Now, when I got to ‘pushing’, even after everything that I had read, it just felt so unreal – not pushing in the way I thought it would be. It felt like only 8-10 pushes, but maybe it was more…. The first couple of pushes were non-events really, until they told me that I had to push constantly for the count of 20. Raff was counting for me; all I could think was “Count faster!!” I felt quite controlled between each push. And then I would say “Here comes another one, start counting” Raff was counting down from 20 to 1, when Mum took over she was counting from 1 to 20. Talk about confusing!
During all this someone got Raff a chair as he looked very washy. I thought that it was all getting too much for him, but then he said he was faint because he hadn’t eaten all day! (Neither had I, but my mind was otherwise occupied!) Lucky for that block of chocolate I had packed in the Labour bag! After half of that he felt a lot better.
Mum was down at my feet, watching and waiting. Quicker than I thought was possible; she said “I can see the head! About as big as a 50c piece and it looks like it’s covered in black hair!” Now that’s motivation to push properly! Push, push, push – lots of yelling, grunting and in between each push that horrible feeling that something was stuck and stretching me beyond belief. (Which of course it was!!!) But definitely not a pleasant sensation!

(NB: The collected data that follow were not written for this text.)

(** On [pd.DataFrame()] the very first column access fails. *)
Lemma generate_plot_no_columns agg individual labels w :
  heap w !! agg = Some NoColumns →
  generate_plot agg individual labels w = (Raise (KeyError "observation_date"), w).
Proof.
  intros Hagg. unfold generate_plot.
  by rewrite (bind_raise _ _ _ _ _ (df_getitem_dates_no_columns _ _ Hagg)).
Qed.

End plot.

(** ** The survivors and the selections they come from *)

Section survivor_facts.
Context {V : Type} `{HA : Arith V}.
Implicit Types (db : Database V) (w : World V) (selections : list (Selection V)).

Lemma survivor_Some db selection sv :
  survivor db selection = Some sv →
  sv_selection sv = selection ∧
  head (resolve db selection) = Some (sv_series_id sv) ∧
  sv_series sv = time_series db (sv_series_id sv).
Proof.
  unfold survivor. destruct (resolve db selection) as [|first others]; [done|].
  by intros [= <-].
Qed.

Lemma elem_of_survivors db selections sv :
  sv ∈ survivors db selections →
  sv_selection sv ∈ selections ∧
  head (resolve db (sv_selection sv)) = Some (sv_series_id sv) ∧
  sv_series sv = time_series db (sv_series_id sv).
Proof.
  unfold survivors. rewrite list_elem_of_omap. intros (s & Hs & Hsv).
  apply survivor_Some in Hsv as (<- & ? & ?). done.
Qed.

Lemma survivors_none db selections :
  Forall (λ s, resolve db s = []) selections → survivors db selections = [].
Proof.
  induction 1 as [|s selections Hs _ IH]; [done|].
  by rewrite (survivors_cons_dropped _ _ _ Hs).
Qed.

Lemma survivors_app db selections1 selections2 :
  survivors db (selections1 ++ selections2)
  = survivors db selections1 ++ survivors db selections2.
Proof. apply omap_app. Qed.

(** The survivors are the selections that resolve, in the order of the
    input. *)
Lemma survivors_selections db selections :
  sv_selection <$> survivors db selections
  = filter (λ s, resolve db s ≠ []) selections.
Proof.
  induction selections as [|s selections IH]; [done|].
  rewrite filter_cons. destruct (resolve db s) as [|first others] eqn:Hres.
  - rewrite (survivors_cons_dropped _ _ _ Hres). by rewrite decide_False by auto.
  - rewrite (survivors_cons_survivor _ _ _ _ _ Hres). rewrite decide_True by done.
    csimpl. by rewrite IH.
Qed.

Lemma survivors_series_ids db selections :
  sv_series_id <$> survivors db selections
  = omap (λ s, head (resolve db s)) selections.
Proof.
  induction selections as [|s selections IH]; [done|].
  destruct (resolve db s) as [|first others] eqn:Hres.
  - rewrite (survivors_cons_dropped _ _ _ Hres). csimpl. by rewrite Hres.
  - rewrite (survivors_cons_survivor _ _ _ _ _ Hres). csimpl. rewrite Hres. csimpl.
    by rewrite IH.
Qed.

Lemma fetched_selection_queries db selections :
  fetched (mjoin (selection_queries db <$> selections))
  = omap (λ s, head (resolve db s)) selections.
Proof.
  unfold fetched. induction selections as [|s selections IH]; [done|]. csimpl.
  rewrite omap_app, IH. unfold selection_queries.
  by destruct (resolve db s).
Qed.

End survivor_facts.

(** ** Sums of contributions *)

Section contribution_facts.
Context {V : Type} `{HA : Arith V} `{!ExactArith V}.
Implicit Types (w : World V) (rows : list (Row V)) (svs : list (Survivor V))
  (d : Timestamp).

#[global] Instance one_value_per_date_dec (rows : list (Row V)) :
  Decision (one_value_per_date rows).
Proof. unfold one_value_per_date. apply _. Defined.

Lemma vsum_omap_default {A} (f : A → option V) (l : list A) :
  vsum (omap f l) = vsum ((λ a, default vzero (f a)) <$> l).
Proof.
  induction l as [|a l IH]; [done|]. csimpl.
  destruct (f a) as [v|]; simpl; rewrite !vsum_cons, IH; [done|].
  by rewrite vadd_zero_l.
Qed.

Lemma contributions_app d svs1 svs2 :
  contributions d (svs1 ++ svs2) = contributions d svs1 ++ contributions d svs2.
Proof. unfold contributions. by rewrite fmap_app, join_app. Qed.

Lemma contributions_cons d (sv : Survivor V) svs :
  contributions d (sv :: svs) = group_values d (weighted_series sv) ++ contributions d svs.
Proof. done. Qed.

Lemma group_values_absent d (rows : list (Row V)) :
  d ∉ observation_date <$> rows → group_values d rows = [].
Proof.
  intros Hd. unfold group_values.
  assert (filter (λ r, observation_date r = d) rows = []) as ->; [|done].
  apply elem_of_nil_inv. intros r Hr. apply list_elem_of_filter in Hr as [<- Hr].
  by apply Hd, list_elem_of_fmap_2.
Qed.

I put my hand down there, and I could feel the head. So soft and downy, and covered in hair. I was just blown way!! One push and the head was out. Mum was yelling ‘Its got dark hair” over and over. (All the other bubs in our family had been baldies!) One more push and it just flew out – those midwives sure need good reflexes!
IT’S A GIRL!!! (I knew it!) Raff went down to cut the cord – very tough apparently.

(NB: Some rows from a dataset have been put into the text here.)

(* ===== verification/_CoqProject ===== *)
-Q . S2P
Prelude.v
RustStr.v
Logger.v
IpAddr.v
RustPath.v
Fs.v
Helpers.v
Transport.v
Tls.v
Signals.v
WinService.v
FsStream.v
ContentCoding.v
Http.v
HttpInstances.v
Opts.v
Settings.v
Cli.v
FsPath.v
FsMeta.v
F32.v
QualityValue.v
ErrorPage.v
Compression.v
CompressionStatic.v
ConditionalHeaders.v
ResponseBody.v
MemCache.v
DirectoryListing.v
StaticFiles.v
CacheProtocol.v
Cors.v
ControlHeaders.v
SecurityHeaders.v
Health.v
Metrics.v
MaintenanceMode.v
FallbackPage.v
VirtualHosts.v
CustomHeaders.v
BasicAuth.v
Redirects.v
Rewrites.v
HttpsRedirect.v
LogAddr.v
UnitTests.v
TestsPass.v
Handler.v
Service.v
Server.v
StartServer.v
Main.v
Testing.v
Delivery.v
Client.v
Secrets.v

All I could say was “Is she alright?” over and over again. She was screaming her head off, and oh so beautiful. I was expecting a funny looking, ugly, mushed up baby, but she was gorgeous! After a cuddle they took her to get cleaned up, weighed and measured. Then I delivered the placenta – easy and interesting to look at. Then the Dr showed up, just in time to stitch me up – not very pleasant at all.
Ella Louise was born at 6:57pm on 10th July 2002, weighing 8po9oz (3880gm)

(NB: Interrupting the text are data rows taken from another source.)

(* ===== verification/Logger.v ===== *)
(** * Logging: [logger.rs] and the macros of the [tracing] crate

    A log line is an [Event]: its level, its target (the module it comes from, or
    one of the two targets of [server_info!] and [server_warn!]) and its text.
    Code that logs is written in the monad [Logged]: the lines it has emitted,
    and its result.  The lines emitted before a failure are kept.  Which lines
    reach the terminal is decided by the filter that [logger::configure]
    installs; the filter type is that of the crate, class [TracingC]. *)

From S2P Require Import Prelude RustStr.

(** ** Events *)

(** [tracing::Level] *)
Inductive Level : Type := ERROR | WARN | INFO | DEBUG | TRACE.

#[export] Instance level_eq_dec : EqDecision Level.
Proof. solve_decision. Defined.

Definition verbosity (l : Level) : Z :=
  match l with
  | ERROR => 1
  | WARN => 2
  | INFO => 3
  | DEBUG => 4
  | TRACE => 5
  end.

Record Event : Type := {
  ev_level : Level;
  ev_target : string;
  ev_text : string
}.

#[export] Instance event_eq_dec : EqDecision Event.
Proof. solve_decision. Defined.

Definition INFO_TARGET : string := "static_web_server::info".
Definition WARN_TARGET : string := "static_web_server::warn".

(** [server_info!] and [server_warn!] *)
Definition server_info (text : string) : Event :=
  {| ev_level := INFO; ev_target := INFO_TARGET; ev_text := text |}.

Definition server_warn (text : string) : Event :=
  {| ev_level := WARN; ev_target := WARN_TARGET; ev_text := text |}.

(** [tracing::debug!] and the like: the target is the path of the module. *)
Definition tracing (level : Level) (module text : string) : Event :=
  {| ev_level := level; ev_target := "static_web_server::" +:+ module; ev_text := text |}.

(** How values are printed: [bool], and paths by [Path::display]. *)
Definition show_bool (b : bool) : string := if b then "true" else "false".

Definition show_path (p : string) : string := from_utf8_lossy p.

(** ** The monad *)

Definition Logged (A : Type) : Type := list Event * Result A Error.

Definition events {A} (m : Logged A) : list Event := m.1.
Definition outcome {A} (m : Logged A) : Result A Error := m.2.

Definition lret {A} (a : A) : Logged A := ([], Ok a).

Definition lift {A} (r : Result A Error) : Logged A := ([], r).

Definition log (e : Event) : Logged unit := ([e], Ok ()).

Definition lbind {A B} (m : Logged A) (k : A → Logged B) : Logged B :=
  match outcome m with
  | Ok a => let r := k a in (events m ++ events r, outcome r)
  | Err e => (events m, Err e)
  | Panic => (events m, Panic)
  end.

Notation "'let!' x ':=' m 'in' k" := (lbind m (λ x, k))
  (at level 10, x binder, m at level 100, k at level 200,
   format "'[v' 'let!'  x  ':='  m  'in' '/' k ']'") : sws_scope.

Notation "'emit!' e 'in' k" := (lbind (log e) (λ _, k))
  (at level 10, e at level 100, k at level 200, format "'[v' 'emit!'  e  'in' '/' k ']'") : sws_scope.

Open Scope sws_scope.

(** Log under a condition. *)
Definition log_if (b : bool) (e : Event) : Logged unit := if b then log e else lret ().

(** A loop that pushes one result per element and stops at the first error. *)
Fixpoint lmap {A B} (f : A → Logged B) (l : list A) : Logged (list B) :=
  match l with
  | [] => lret []
  | x :: l' => let! y := f x in let! ys := lmap f l' in lret (y :: ys)
  end.

(** *** Results: the log does not influence them *)

Lemma outcome_bind {A B} (m : Logged A) (k : A → Logged B) :
  outcome (lbind m k) = rbind (outcome m) (λ a, outcome (k a)).
Proof. unfold lbind. by destruct (outcome m). Qed.

Lemma outcome_step {A B} (m : Logged A) a (k : A → Logged B) :
  outcome m = Ok a → outcome (lbind m k) = outcome (k a).
Proof. intros Hm. by rewrite outcome_bind, Hm. Qed.

Lemma outcome_log_if {B} b e (k : Logged B) : outcome (let! _ := log_if b e in k) = outcome k.
Proof. by destruct b. Qed.

Lemma lbind_Ok {A B} (m : Logged A) (k : A → Logged B) b :
  outcome (lbind m k) = Ok b ↔ ∃ a, outcome m = Ok a ∧ outcome (k a) = Ok b.
Proof. rewrite outcome_bind. apply rbind_Ok. Qed.

Lemma outcome_lmap {A B} (f : A → Logged B) l : outcome (lmap f l) = try_map (λ x, outcome (f x)) l.
Proof.
  induction l as [|x l IH]; [done|]. cbn [lmap try_map]. rewrite outcome_bind.
  destruct (outcome (f x)); cbn [rbind]; [|done..]. rewrite outcome_bind, IH. by destruct (try_map _ l).
Qed.

(** Run the first steps of a computation, as far as they are known to succeed. *)
Ltac run_steps := repeat (erewrite outcome_step by reflexivity; cbv beta).
Ltac run_steps_in H := repeat (erewrite outcome_step in H by reflexivity; cbv beta in H).

(** *** Two runs

    [same_log R m1 m2]: the runs emit the same lines, fail alike (with the same
    message), and their values are related. *)

Inductive result_rel {A B} (R : A → B → Prop) : Result A Error → Result B Error → Prop :=
| rel_Ok a b : R a b → result_rel R (Ok a) (Ok b)
| rel_Err e : result_rel R (Err e) (Err e)
| rel_Panic : result_rel R Panic Panic.

Definition same_log {A B} (R : A → B → Prop) (m1 : Logged A) (m2 : Logged B) : Prop :=
  events m1 = events m2 ∧ result_rel R (outcome m1) (outcome m2).

Lemma same_log_ret {A B} (R : A → B → Prop) a b : R a b → same_log R (lret a) (lret b).
Proof. intros HR. split; [done|by constructor]. Qed.

Lemma same_log_bind {A A' B B'} (R : A → A' → Prop) (Q : B → B' → Prop) m1 m2 k1 k2 :
  same_log R m1 m2 → (∀ a a', R a a' → same_log Q (k1 a) (k2 a')) →
  same_log Q (lbind m1 k1) (lbind m2 k2).
Proof.
  intros [He Ho] Hk. unfold same_log, lbind. destruct Ho as [a b HR|e|]; cbn; [|by split; [|constructor]..].
  destruct (Hk a b HR) as [He' Ho']. by rewrite He, He'.
Qed.

(** The same computation on both sides. *)
Lemma same_log_refl {A} (m : Logged A) : same_log eq m m.
Proof. split; [done|]. destruct (outcome m); by constructor. Qed.

Lemma same_log_same {A B B'} (Q : B → B' → Prop) (m : Logged A) k1 k2 :
  (∀ a, same_log Q (k1 a) (k2 a)) → same_log Q (lbind m k1) (lbind m k2).
Proof. intros Hk. apply (same_log_bind eq); [apply same_log_refl|]. by intros a ? <-. Qed.

Lemma same_log_mono {A B} (R Q : A → B → Prop) m1 m2 :
  same_log R m1 m2 → (∀ a b, R a b → Q a b) → same_log Q m1 m2.
Proof. intros [He Ho] HRQ. split; [done|]. destruct Ho; constructor; auto. Qed.

(** ** The filter *)

(** [tracing_subscriber::filter::Targets]: a set of directives (the target and the
    most verbose level it lets through) and a default level.  The crate
    documents that the most specific directive whose target is a prefix of the
    event's decides, and the default level when there is none.  [level_parse] is
    [Level::from_str]; [try_init] fails when a subscriber is already installed. *)
Class TracingC : Type := {
  Targets : Type;
  targets_default : Targets;
  with_default : Level → Targets → Targets;
  with_target : string → Level → Targets → Targets;
  would_enable : Targets → string → Level → bool;
  directives : Targets → list (string * Level);
  default_level : Targets → option Level;
  directives_default : directives targets_default = [];
  directives_with_default : ∀ l t, directives (with_default l t) = directives t;
  directives_with_target : ∀ s l t s' l',
    (s', l') ∈ directives (with_target s l t) ↔
    (s' = s ∧ l' = l) ∨ (s' ≠ s ∧ (s', l') ∈ directives t);
  default_with_default : ∀ l t, default_level (with_default l t) = Some l;
  default_with_target : ∀ s l t, default_level (with_target s l t) = default_level t;
  would_enable_exact : ∀ t s l v,
    (s, l) ∈ directives t → would_enable t s v = (verbosity v <=? verbosity l)%Z;
  would_enable_default : ∀ t s v l,
    (∀ s' l', (s', l') ∈ directives t → starts_with s' s = false) → default_level t = Some l →
    would_enable t s v = (verbosity v <=? verbosity l)%Z;
  level_parse : string → option Level;
  subscriber_try_init : bool
}.

Section Logger.
Context `{!TracingC}.

(** The filter [logger::configure] installs. *)
Definition server_targets (level : Level) : Targets :=
  with_target WARN_TARGET WARN (with_target INFO_TARGET INFO (with_default level targets_default)).

(** [logger::configure] *)
Definition logger_configure (level : string) : Result Targets Error :=
  let? level := ok_or (level_parse level) "failed to parse log level" in
  if subscriber_try_init then Ok (server_targets level)
  else Err "a global default trace dispatcher has already been set".

(** The lines that reach the terminal. *)
Definition shown (t : Targets) (es : list Event) : list Event :=
  List.filter (λ e, would_enable t (ev_target e) (ev_level e)) es.

(** Module paths of the program other than [info] and [warn]. *)
Definition module_event (e : Event) : Prop :=
  starts_with INFO_TARGET (ev_target e) = false ∧ starts_with WARN_TARGET (ev_target e) = false.

Lemma directives_server level s l :
  (s, l) ∈ directives (server_targets level) ↔ (s, l) = (WARN_TARGET, WARN) ∨ (s, l) = (INFO_TARGET, INFO).
Proof.
  unfold server_targets. rewrite !directives_with_target, directives_with_default, directives_default.
  rewrite elem_of_nil. split; [naive_solver|]. intros [[= -> ->]|[= -> ->]]; [by left|right].
  split; [done|by left].
Qed.

(** What [--log-level] decides: the lines of [server_info!] and [server_warn!] are
    shown at every level, every other line exactly when its level is at most as
    verbose as the configured one. *)
Lemma server_event_shown level text :
  would_enable (server_targets level) (ev_target (server_info text)) (ev_level (server_info text)) = true
  ∧ would_enable (server_targets level) (ev_target (server_warn text)) (ev_level (server_warn text)) = true.
Proof.
  cbn. split.
  - by rewrite (would_enable_exact _ _ INFO) by (apply directives_server; by right).
  - by rewrite (would_enable_exact _ _ WARN) by (apply directives_server; by left).
Qed.

Lemma module_event_shown level e :
  module_event e →
  would_enable (server_targets level) (ev_target e) (ev_level e)
  = (verbosity (ev_level e) <=? verbosity level)%Z.
Proof.
  intros [Hi Hw]. apply would_enable_default.
  - intros s l [Heq|Heq]%directives_server; injection Heq as -> _; [exact Hw|exact Hi].
  - unfold server_targets. by rewrite !default_with_target, default_with_default.
Qed.

End Logger.

(** ** An instance: the longest directive that is a prefix decides *)

Fixpoint longest_directive (ds : gmap string Level) (n : nat) (s : string) : option Level :=
  match ds !! str_take n s with
  | Some l => Some l
  | None => match n with
            | O => None
            | S n' => longest_directive ds n' s
            end
  end.

Definition targets_enable (t : gmap string Level * option Level) (s : string) (v : Level) : bool :=
  match longest_directive t.1 (String.length s) s with
  | Some l => (verbosity v <=? verbosity l)%Z
  | None => match t.2 with
            | Some l => (verbosity v <=? verbosity l)%Z
            | None => false
            end
  end.

Lemma targets_enable_exact t s l v :
  (s, l) ∈ map_to_list t.1 → targets_enable t s v = (verbosity v <=? verbosity l)%Z.
Proof.
  intros Hin%elem_of_map_to_list. unfold targets_enable.
  assert (∀ n, (String.length s ≤ n)%nat → longest_directive t.1 n s = Some l) as ->; [|lia|done].
  intros n Hn. destruct n as [|n]; cbn [longest_directive]; by rewrite str_take_all, Hin.
Qed.

Lemma longest_directive_none ds n s :
  (∀ s' l', (s', l') ∈ map_to_list ds → starts_with s' s = false) → longest_directive ds n s = None.
Proof.
  intros Hno.
  assert (∀ k, ds !! str_take k s = None) as Hk.
  { intros k. destruct (ds !! str_take k s) as [l|] eqn:E; [|done].
    specialize (Hno _ l (proj2 (elem_of_map_to_list _ _ _) E)).
    rewrite (proj2 (starts_with_true _ _)) in Hno; [done|]. exists (str_drop k s). by rewrite str_take_drop. }
  induction n as [|n IH]; cbn [longest_directive]; by rewrite Hk.
Qed.

#[export] Program Instance tracing_sample : TracingC := {|
  Targets := gmap string Level * option Level;
  targets_default := (∅, None);
  with_default := λ l t, (t.1, Some l);
  with_target := λ s l t, (<[s := l]> t.1, t.2);
  would_enable := targets_enable;
  directives := λ t, map_to_list t.1;
  default_level := λ t, t.2;
  level_parse := λ s,
    if str_eqb s "error" then Some ERROR else if str_eqb s "warn" then Some WARN
    else if str_eqb s "info" then Some INFO else if str_eqb s "debug" then Some DEBUG
    else if str_eqb s "trace" then Some TRACE else None;
  subscriber_try_init := true
|}.
Next Obligation. apply map_to_list_empty. Qed.
Next Obligation. done. Qed.
Next Obligation.
  intros s l t s' l'. cbn. rewrite !elem_of_map_to_list, lookup_insert_Some. naive_solver.
Qed.
Next Obligation. done. Qed.
Next Obligation. done. Qed.
Next Obligation. intros t s l v. apply targets_enable_exact. Qed.
Next Obligation.
  intros t s v l Hno Hd. cbn in *. unfold targets_enable. by rewrite (longest_directive_none _ _ _ Hno), Hd.
Qed.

52cm long and a head circumference of 37.5cm. Big and healthy, with loads of gorgeous black hair.
No words can truly capture the moment. The things that stand out the most to me are touching her head as I was birthing her, and the rate that she just zoomed out of me on that second push. Oh and of course just how perfect she was! I didn’t cry at all, I just fell in love. 5hrs and 10mins was the official length of labour. Not bad for the first time!
Unfortunately our breastfeeding relationship was a bit bumpy. I didn’t get her latched on properly until Day 8, but we then went on to feed for 15 months.